On April 4, 2014, a quality review conducted by a Medical Center pathologist found inconsistencies in the test results of one patient, which triggered a full process review, including the retesting of the patient tumor samples for approximately 120 patients. The retesting was done by outside, accredited laboratories.
How did it happen?
In processing these particular tests, a lab technician used different testing procedures than the Medical Center's validated testing processes. This resulted in the inconsistent test results.
Why are these tests performed?
These tests are performed after a patient has been diagnosed with cancer – sometimes with advanced stage cancer – to help determine potential treatment options.
These tests are not used to diagnose whether or not a patient has cancer. They may be used in combination with other tests to inform potential treatment options for patients whose cancer diagnosis has already been determined.
They also may be used to provide information to physicians conducting cancer research.
What kind of tests were these?
The tests were conducted on patient tumor specimens.
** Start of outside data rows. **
(** * ShellHub SSH server: public-key authenticator and session channel handler

    A shallow embedding of [ssh/server/handler/publickey.go] (the [PublicKey]
    callback) and of the session channel handler [DefaultSessionHandler]
    together with the properties of the specification that concern them.

    External collaborators (the internal API client, the SSH transport
    library, the [target], [magickey] and [session] packages) are not part of
    the embedded sources.  Their results are inputs of the model: API
    functions are fields of a class, and the outcome of every call made while
    one request is serviced travels with the event that delivers the
    request.

    The later parts embed, in the same way, the Docker connector
    ([Connection], [Connector]), the user and namespace services, the
    permission tables of the roles and the heartbeat worker. *)

From Stdlib Require Import ZArith Sorted Ascii.
From stdpp Require Import base strings list gmap.

Local Open Scope string_scope.
Local Open Scope list_scope.

(** ** Shared data model *)

Definition error := string.

Inductive result (A : Type) : Type :=
| Ok (a : A)
| Err (e : error).
Arguments Ok {A} a.
Arguments Err {A} e.

Definition is_err {A} (r : result A) : bool :=
  match r with Ok _ => false | Err _ => true end.

(** [models.Device], restricted to the fields the handlers read. *)
Record Device := mkDevice {
  DeviceUID : string;
  Name : string;
  Namespace : string;
  TenantID : string
}.

(** Modelled from the spec: the declaration of [session.Dimensions] is not
    among the sources; the window-change payload is
    [{columns, rows, pixel-width, pixel-height}], each a 32-bit unsigned
    integer. *)
Module Dimensions.
Record t := mk {
  Columns : Z;
  Rows : Z;
  Width : Z;
  Height : Z
}.
(** The zero value of the struct ([var dimensions session.Dimensions]). *)
Definition zero : t := mk 0 0 0 0.
End Dimensions.

(** Modelled from the spec: the declaration of [session.Pty] is not among the
    sources; the pty-req payload is
    [{term, columns, rows, pixel-width, pixel-height, modes}]. *)
Record Pty := mkPty {
  Term : string;
  Columns : Z;
  Rows : Z;
  Width : Z;
  Height : Z;
  Modes : list Byte.byte
}.

(** The zero value of the struct ([var pty session.Pty]). *)
Definition Pty_zero : Pty := mkPty "" 0 0 0 0 [].

(** [session.Session], restricted to the fields the handler reads or
    writes. *)
Record Session := mkSession {
  UID : string;
  SessDevice : Device;
  Username : string;
  IPAddress : string;
  SessPty : Pty
}.

Definition set_Pty (sess : Session) (pty : Pty) : Session :=
  mkSession (UID sess) (SessDevice sess) (Username sess) (IPAddress sess) pty.

(** [sess.Pty.Columns = c] *)
Definition set_Pty_Columns (sess : Session) (c : Z) : Session :=
  let p := SessPty sess in
  set_Pty sess (mkPty (Term p) c (Rows p) (Width p) (Height p) (Modes p)).

(** [sess.Pty.Rows = r] *)
Definition set_Pty_Rows (sess : Session) (r : Z) : Session :=
  let p := SessPty sess in
  set_Pty sess (mkPty (Term p) (Columns p) r (Width p) (Height p) (Modes p)).

(** ** The connection context ([gliderssh.Context])

    A key/value bag.  [ContextKeyUser] is the library's own key for the login
    name; the handlers also use plain string keys.  Values are dynamically
    typed: the code recovers them with a type assertion. *)

Inductive CtxValue :=
| VString (s : string)
| VSession (sess : Session)
| VOther.

Inductive CtxKey :=
| ContextKeyUser
| StringKey (k : string).

#[global] Instance CtxKey_eq_dec : EqDecision CtxKey.
Proof. solve_decision. Defined.

#[global] Instance CtxKey_countable : Countable CtxKey.
Proof.
  refine (inj_countable'
            (fun k => match k with ContextKeyUser => None | StringKey s => Some s end)
            (fun o => match o with None => ContextKeyUser | Some s => StringKey s end) _).
  by intros [].
Defined.

(** The type assertion to a string. *)
Definition as_string (v : option CtxValue) : option string :=
  match v with
  | Some (VString s) => Some s
  | _ => None
  end.

(** The type assertion to a session pointer. *)
Definition as_session (v : option CtxValue) : option Session :=
  match v with
  | Some (VSession s) => Some s
  | _ => None
  end.

Inductive Level := Trace | Debug | Info | Warn | Error.

(** ** The authenticator: [PublicKey] *)

Module Auth.

(** [target.Target]: the parsed login identifier.  The [target] package is
    not among the sources; the callback reads the fields [Data] and
    [Username] and calls [IsSSHID] and [SplitSSHID], which are taken as
    collaborators below. *)
Record Target := mkTarget {
  Data : string;
  Username : string
}.

(** Calls on the internal API client, in the order they are made. *)
Inductive APICall :=
| CallGetDevice (uid : string)
| CallDeviceLookup (lookup : gmap string string)
| CallGetPublicKey (fingerprint tenant : string)
| CallEvaluateKey (fingerprint : string) (device : Device) (username : string).

Definition is_key_call (c : APICall) : bool :=
  match c with
  | CallGetPublicKey _ _ | CallEvaluateKey _ _ _ => true
  | _ => false
  end.

(** The collaborators of the callback.  [PubKey] is the presented key,
    [FingerprintLegacyMD5] the transport library's digest,
    [magicPubKey] the result of
    [ssh.NewPublicKey(&magickey.GetRerefence().PublicKey)]. *)
Class Collaborators := {
  PubKey : Type;
  FingerprintLegacyMD5 : PubKey -> string;
  magicPubKey : result PubKey;
  NewTarget : string -> result Target;
  IsSSHID : Target -> bool;
  SplitSSHID : Target -> result (string * string);
  GetDevice : string -> result Device;
  DeviceLookup : gmap string string -> Device * list error;
  GetPublicKey : string -> string -> result unit;
  EvaluateKey : string -> Device -> string -> bool * option error
}.

(** What one invocation of the callback does: the verdict handed to the
    transport, the API calls made, the error logged on a rejection, and
    the context afterwards. *)
Record Verdict := mkVerdict {
  accepted : bool;
  api_calls : list APICall;
  logged : option string;
  ctx_after : gmap CtxKey CtxValue
}.

Section PublicKey.
Context `{C : Collaborators}.

Definition deny (ctx : gmap CtxKey CtxValue) (calls : list APICall) (msg : string) : Verdict :=
  mkVerdict false calls (Some msg) ctx.

(** Lines 43-76: the [lookup] map, from the SSHID or from the device the
    API returns for a direct reference. *)
Definition build_lookup (tag : Target) : result (gmap string string) * list APICall :=
  if IsSSHID tag then
    match SplitSSHID tag with
    | Err e => (Err "Failed to get the device's hostname and namespace", [])
    | Ok (namespace, hostname) =>
        (Ok (<["name" := hostname]> (<["domain" := namespace]> ∅)), [])
    end
  else
    match GetDevice (Data tag) with
    | Err e => (Err "Failed to get the device from API", [CallGetDevice (Data tag)])
    | Ok device =>
        (Ok (<["name" := Name device]> (<["domain" := Namespace device]> ∅)),
         [CallGetDevice (Data tag)])
    end.

(** Lines 108-131: the evaluation of a key that is not the magic key. *)
Definition evaluate (fingerprint : string) (device : Device) (tag : Target)
  : option string * list APICall :=
  match GetPublicKey fingerprint (TenantID device) with
  | Err e =>
      (Some "Failed to get the public key form the API server",
       [CallGetPublicKey fingerprint (TenantID device)])
  | Ok _ =>
      let '(ok, err) := EvaluateKey fingerprint device (Username tag) in
      let calls := [CallGetPublicKey fingerprint (TenantID device);
                    CallEvaluateKey fingerprint device (Username tag)] in
      if negb ok || bool_decide (err ≠ None)
      then (Some "Failed to evaluate the public key on the API server", calls)
      else (None, calls)
  end.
The tests are designed to identify mutations in three specific genes (KRAS, BRAF, and EGFR).
Identifying the presence or lack of mutations in these genes in a tumor can influence the treatment options that a doctor might offer to patients with certain types of cancer.
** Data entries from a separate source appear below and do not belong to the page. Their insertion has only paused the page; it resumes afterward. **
Lemma attempt_not_Exception key ct s w e :
  op ev (calls w) = Raises e -> is_Exception e = false ->
  attempt str is_Exception ev key ct s w
  = (Err (Propagated e), s, snd (invoke ev w)).
Proof. intros Ho He. unfold attempt. cbn [invoke]. now rewrite Ho, He. Qed.


(** A failing call on a circuit that is not open (or not yet created),
    summarised on the entries of the key. *)
Lemma wrapper_failing_call s key w e st n :
  circuit_state (init_key key s) !! key = Some st -> st <> OPEN ->
  failures (init_key key s) !! key = Some n ->
  op ev (calls w) = Raises e -> is_Exception e = true ->
  let run := wrapper str is_Exception ev key s w in
  failures run.1.2 !! key = Some (n + 1)
  /\ last_failure_time run.1.2 !! key = Some (time ev (clock_reads w))
  /\ circuit_state run.1.2 !! key
     = Some (if max_failures s <=? n + 1 then OPEN else st)
  /\ max_failures run.1.2 = max_failures s
  /\ calls run.2 = S (calls w)
  /\ clock_reads run.2 = S (clock_reads w).
Proof.
  intros Hst Hne Hn Ho He.
  assert (Hmf : max_failures (init_key key s) = max_failures s)
    by (unfold init_key; destruct (circuit_state s !! key); reflexivity).
  assert (Hw : wrapper str is_Exception ev key s w
               = attempt str is_Exception ev key (time ev (clock_reads w))
                   (init_key key s) (snd (time_time ev w))).
  { unfold wrapper. cbn [time_time]. unfold state_is. rewrite Hst.
    apply String.eqb_neq in Hne. now rewrite Hne. }
  cbv zeta. rewrite Hw.
  destruct (attempt_failure key (time ev (clock_reads w)) (init_key key s)
              (snd (time_time ev w)) e n Ho He Hn) as (Hs' & Hc & Hk).
  rewrite Hs', Hc, Hk.
  destruct (record_failure_key key (time ev (clock_reads w)) n e
              (init_key key s) (snd (invoke ev (snd (time_time ev w)))))
    as (Hf & Hl & Hcs & Hm & _).
  rewrite Hf, Hl, Hcs, Hm, Hmf, Hst.
  destruct (max_failures s <=? n + 1); repeat split; reflexivity.
Qed.

End FailoverStrategyFacts.

(** Side conditions of the loop-pass lemmas at a concrete handler: that the
    delay of an early attempt is within the range of a float, what the
    operation raises (from the hypothesis [Hop] on the oracle), that it is
    retryable, and the comparisons of counter and attempt number. *)
Ltac loop_pass Hop :=
  first [ apply calculate_delay_in_range;
          [lia | apply attempt_in_float_range_1024; lia]
        | cbn; first [apply Hop | assumption | lia] ].

(** ** The properties of the specification *)

Section Properties.
Context {V E : Type}.
Variable str : E -> string.
Variable is_Exception : E -> bool.

(** C1.  While the circuit is open and the reset timeout has not elapsed,
    every call fails fast and the wrapped operation is not invoked: any
    number [n] of consecutive calls leaves the operation's call counter and
    the circuit untouched.  [RetryHandler.retry] raises its "circuit is
    open" error each time; [FailoverStrategy]'s wrapper gives what the
    fallback registered for the key gives, or raises its "circuit breaker
    open" error when there is none. *)
Theorem open_circuit_never_invokes_operation :
  (forall (ev : env V E) (h : RetryHandler.t) (w : world) (last : Q) (n : nat),
      RetryHandler._circuit_state h = RetryHandler.OPEN ->
      RetryHandler._last_failure_time h = Some last ->
      (forall i, (i < n)%nat ->
         (time ev (clock_reads w + i) - last
            < RetryHandler._circuit_reset_timeout h)%Q) ->
      let run := repeat_call (RetryHandler.retry str ev) n h w in
      run.1.1 = repeat (Err RetryHandler.circuit_is_open) n
      /\ run.1.2 = h
      /\ calls run.2 = calls w)
  /\
  (forall (ev : env V E) (s : FailoverStrategy.t) (key : string) (w : world)
          (n : nat),
      FailoverStrategy.circuit_state s !! key
        = Some FailoverStrategy.CircuitBreakerState.OPEN ->
      (forall i, (i < n)%nat ->
         (time ev (clock_reads w + i)
            - default 0%Q (FailoverStrategy.last_failure_time s !! key)
            < FailoverStrategy.reset_timeout s)%Q) ->
      let run :=
        repeat_call (FailoverStrategy.wrapper str is_Exception ev key) n s w in
      run.1.1
      = map (fun i : nat =>
               match FailoverStrategy.fallback_handlers s !! key with
               | Some fb => FailoverStrategy.result_of (fb (fb_calls w + i)%nat)
               | None => Err (RuntimeError ("Circuit breaker open for " ++ key))
               end) (seq 0 n)
      /\ run.1.2 = s
      /\ calls run.2 = calls w).
Proof.
  split.
  - intros ev h w last n Hs Hl. revert w.
    induction n as [|n IH]; intros w Hblk; [now cbn|].
    cbn [repeat_call].
    rewrite (retry_blocked str ev h w last Hs Hl)
      by (specialize (Hblk 0%nat); rewrite Nat.add_0_r in Hblk;
          apply Hblk; lia).
    specialize (IH (snd (time_time ev w))).
    destruct (repeat_call _ n h _) as [[rs h'] w'] eqn:Hrun.
    cbn in IH |- *.
    destruct IH as (Hrs & Hh & Hc).
    + intros i Hi. specialize (Hblk (S i)).
      rewrite Nat.add_succ_r in Hblk. apply Hblk. lia.
    + now subst.
  - intros ev s key w n Hs. revert w.
    induction n as [|n IH]; intros w Hblk; [now cbn|].
    cbn [repeat_call].
    rewrite (wrapper_blocked str is_Exception ev s key w Hs)
      by (specialize (Hblk 0%nat); rewrite Nat.add_0_r in Hblk;
          apply Hblk; lia).
    destruct (FailoverStrategy.fallback_handlers s !! key) as [fb|] eqn:Hfb.
    + set (w1 := snd (call_fallback fb _)).
      specialize (IH w1).
      destruct (repeat_call _ n s w1) as [[rs s'] w'] eqn:Hrun.
      cbn in IH |- *.
      destruct IH as (Hrs & Hh & Hc).
      * intros i Hi. specialize (Hblk (S i)).
        rewrite Nat.add_succ_r in Hblk. apply Hblk. lia.
      * rewrite Nat.add_0_r. rewrite Hrs, <- seq_shift, map_map.
        repeat split; [|assumption..].
        f_equal. apply map_ext. intros i. now rewrite Nat.add_succ_r.
    + set (w1 := snd (time_time ev w)).
      specialize (IH w1).
      destruct (repeat_call _ n s w1) as [[rs s'] w'] eqn:Hrun.
      cbn in IH |- *.
      destruct IH as (Hrs & Hh & Hc).
      * intros i Hi. specialize (Hblk (S i)).
        rewrite Nat.add_succ_r in Hblk. apply Hblk. lia.
      * rewrite Hrs, <- seq_shift, map_map. repeat split; assumption.
Qed.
Since discovering the issue, what steps has Penn State Hershey taken to ensure that future results are accurate?
Upon identifying the testing issue, we immediately stopped in-house testing for these three tumor gene variants (KRAS, BRAF, EGFR). We began sending all KRAS, BRAF, and EGFR testing to independent, accredited external laboratories and continue to do so.
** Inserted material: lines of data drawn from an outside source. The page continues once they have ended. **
(** X3.  For the devices 0 .. n-1 given in any order every text is in
    exactly one shard and the assertion of line 91 holds; the shards follow
    the order of the list, not the order of the texts. *)
Theorem sharding_on_reordered_devices (text : list str) (n : nat) (g : list Z) :
  (2 ≤ n)%nat → g ≡ₚ seqZ 0 (Z.of_nat n) →
  concat (split_text text g) ≡ₚ text ∧
  Py.sum_len (split_text text g) = Py.len text.
Proof.
  intros Hn Hg.
  assert (Hlen : Py.len g = Z.of_nat n).
  { unfold Py.len. rewrite (Permutation_length Hg), length_seqZ. lia. }
  assert (Hperm : concat (split_text text g) ≡ₚ text).
  { rewrite split_text_map, Hlen.
    rewrite (concat_map_perm _ _ _ Hg).
    destruct (split_text_range text n Hn) as (_ & Hcat & _).
    cbv zeta in Hcat. rewrite split_text_map, len_seqZ in Hcat.
    by rewrite Hcat. }
  split; [done|]. rewrite sum_len_concat. unfold Py.len.
  by rewrite (Permutation_length Hperm).
Qed.

Section FanOutRuns.
Context {Opts : Type}.
Variable bt : @Args Opts → option Z → list str → list str.

(** What the workers return and the calls they make, worker by worker. *)
Lemma start_workers_run (args : @Args Opts) shards i w :
  start_workers bt args i shards w =
  (Ok (imap (fun j doc => bt args (Some (i + Z.of_nat j)) doc) shards),
   mkWorld (files w)
           (trace w ++
            imap (fun j doc => EvTranslate (Some (i + Z.of_nat j)) doc) shards)
           (host w)).
Proof.
  revert i w. induction shards as [|doc shards IH]; intros i w.
  - simpl. munfold. destruct w. by rewrite app_nil_r.
  - cbn [start_workers]. unfold multi_translate, translate. munfold.
    cbn -[start_workers imap]. rewrite IH. cbn -[imap].
    rewrite !imap_cons, Z.add_0_r, <- app_assoc. simpl app.
    rewrite (imap_ext (fun j doc => bt args (Some (i + 1 + Z.of_nat j)) doc)
               ((fun j doc => bt args (Some (i + Z.of_nat j)) doc) ∘ S))
      by (intros j x _; simpl; do 2 f_equal; lia).
    rewrite (imap_ext (fun j doc => EvTranslate (Some (i + 1 + Z.of_nat j)) doc)
               ((fun j doc => EvTranslate (Some (i + Z.of_nat j)) doc) ∘ S))
      by (intros j x _; simpl; do 2 f_equal; lia).
    done.
Qed.

Lemma fan_out_run arrival (args : @Args Opts) shards w :
  fan_out bt args arrival shards w =
  (Ok (concat (map (fun k =>
                      default [] (imap (fun j doc =>
                                          bt args (Some (Z.of_nat j)) doc)
                                       shards !! k))
                   arrival)),
   mkWorld (files w)
           (trace w ++ imap (fun j doc => EvTranslate (Some (Z.of_nat j)) doc)
                            shards)
           (host w)).
Proof.
  unfold fan_out. munfold. cbn -[start_workers imap].
  rewrite start_workers_run. cbn -[imap]. done.
Qed.

(** X4.  With two or more devices requested, the outcome of lines 82-110:
    if the shard lengths do not sum to the number of texts, nothing is
    translated and [AssertionError] is raised; otherwise worker [i], for
    [i] the position in the list and not the requested index, translates
    shard [i] on device [i], and the documents are joined in the order of
    arrival. *)
Theorem fan_out_by_position arrival (args : @Args Opts) g text w :
  gpus args = Some g → 1 < Py.len g →
  back_translate bt args arrival text w =
  if Py.sum_len (split_text text g) =? Py.len text then
    (Ok (concat (map (fun k =>
                        default [] (imap (fun j doc =>
                                            bt args (Some (Z.of_nat j)) doc)
                                         (split_text text g) !! k))
                     arrival)),
     mkWorld (files w)
             (trace w ++ imap (fun j doc => EvTranslate (Some (Z.of_nat j)) doc)
                              (split_text text g))
             (host w))
  else (Raise AssertionError, w).
Proof.
  intros Hg Hlen. unfold back_translate. rewrite Hg.
  destruct (Z.ltb_spec 1 (Py.len g)); [|lia].
  destruct (Py.sum_len (split_text text g) =? Py.len text); munfold;
    [|done].
  cbn -[split_text fan_out imap]. apply fan_out_run.
Qed.

Lemma back_translate_in_order (f : str → str) (args : @Args Opts)
    (n : nat) text w :
  (∀ a d doc, bt a d doc = map f doc) →
  (2 ≤ n)%nat → gpus args = Some (seqZ 0 (Z.of_nat n)) →
  ∃ w2, back_translate bt args (seq 0 n) text w = (Ok (map f text), w2) ∧
        files w2 = files w ∧ host w2 = host w.
Proof.
  intros Hf Hn Hg. unfold back_translate. rewrite Hg, len_seqZ.
  destruct (Z.ltb_spec 1 (Z.of_nat n)); [|lia].
  destruct (split_text_range text n Hn) as (Hcount & Hcat & Hsum & _).
  cbv zeta in Hcount, Hcat, Hsum. rewrite Hsum, Z.eqb_refl. munfold.
  cbn -[split_text fan_out imap]. rewrite fan_out_run.
  rewrite (imap_ext _ (const (map f))) by (intros; apply Hf).
  rewrite imap_const.
  change (list_fmap _ _ (map f)) with (map (map f)).
  set (shards := split_text text (seqZ 0 (Z.of_nat n))) in *.
  assert (Hseq : seq 0 n = seq 0 (length (map (map f) shards)))
    by (by rewrite length_map, Hcount).
  rewrite Hseq, lookup_every, <- concat_map, Hcat. eauto.
Qed.

End FanOutRuns.

Section MainShape.
Context {Opts : Type}.
Variable bt : @Args Opts → option Z → list str → list str.

(** [main], stage by stage. *)
Lemma main_stages arrival (args : @Args Opts) w :
  main bt arrival args w =
  match files w !! data_dir args with
  | None => (Raise FileNotFoundError, after_read args w)
  | Some data =>
      match unpack_columns data with
      | Ok (text, labels) =>
          match prepare (data_dir args) text with
          | Ok text' =>
              translate_and_write bt arrival args data labels text'
                (after_read args w)
          | Raise e => (Raise e, after_read args w)
          | OutOfFuel => (OutOfFuel, after_read args w)
          end
      | Raise e => (Raise e, after_read args w)
      | OutOfFuel => (OutOfFuel, after_read args w)
      end
  end.
Proof.
  unfold main, read_tsv, lookup_file. munfold.
  cbn -[prepare unpack_columns translate_and_write].
  destruct (files w !! data_dir args) as [data|]; [|done].
  by destruct (unpack_columns data) as [[text labels]| |].
Qed.

Lemma translate_and_write_stages arrival (args : @Args Opts)
    data labels text w :
  translate_and_write bt arrival args data labels text w =
  match back_translate bt args arrival text w with
  | (Ok back, w2) =>
      if Py.len labels =? Py.len back then
        write_output args data labels back w2
      else (Raise AssertionError, w2)
  | (Raise e, w2) => (Raise e, w2)
  | (OutOfFuel, w2) => (OutOfFuel, w2)
  end.
Proof.
  unfold translate_and_write. munfold.
  destruct (back_translate bt args arrival text w) as [[back| |] w2]; try done.
  by destruct (Py.len labels =? Py.len back).
Qed.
How many other patients are affected by this?
124 patients had molecular lab tests that were part of the group of inconsistent tests we identified.
These patients are divided into three categories: 1) Patients whose original test results were confirmed by the external lab; 2) patients whose original test results were found to be different by the external lab but whose physicians determined the change did not affect treatment; and 3) patients whose original test results were found to be different by the external lab and whose physicians determined the change could affect the patients treatment plan. This last group of patients represents approximately 10 percent of the 124 patients.
What are you doing about the patients who were affected?
As we received the results of the tests conducted by the external laboratory, we began communicating them to physicians and patients. We sent letters to patients and their treating physicians providing information about what occurred.
Clinical leaders at Penn State Hershey spoke personally with treating physicians and engaged them in communicating with their patients, so that patients could work with their doctors to make informed decisions about their ongoing treatment.
Does my doctor already know about the inconsistent test results?
Immediately prior to informing the affected patients, we informed their treating physicians. We shared information about results of the original test and the retest, so that physicians would be prepared to discuss this new information with their patients and make informed decisions about ongoing cancer treatment.
What should I do?
If you are not one of the patients we contacted about this matter, there is no need to take any action. If you are one of the patients we contacted, you should discuss the matter with your treating physician.
Were patients or their insurance carrier billed for the repeat testing?
What happened to the employee?
We cannot discuss details about personnel matters, but he is no longer an employee of the Medical Center.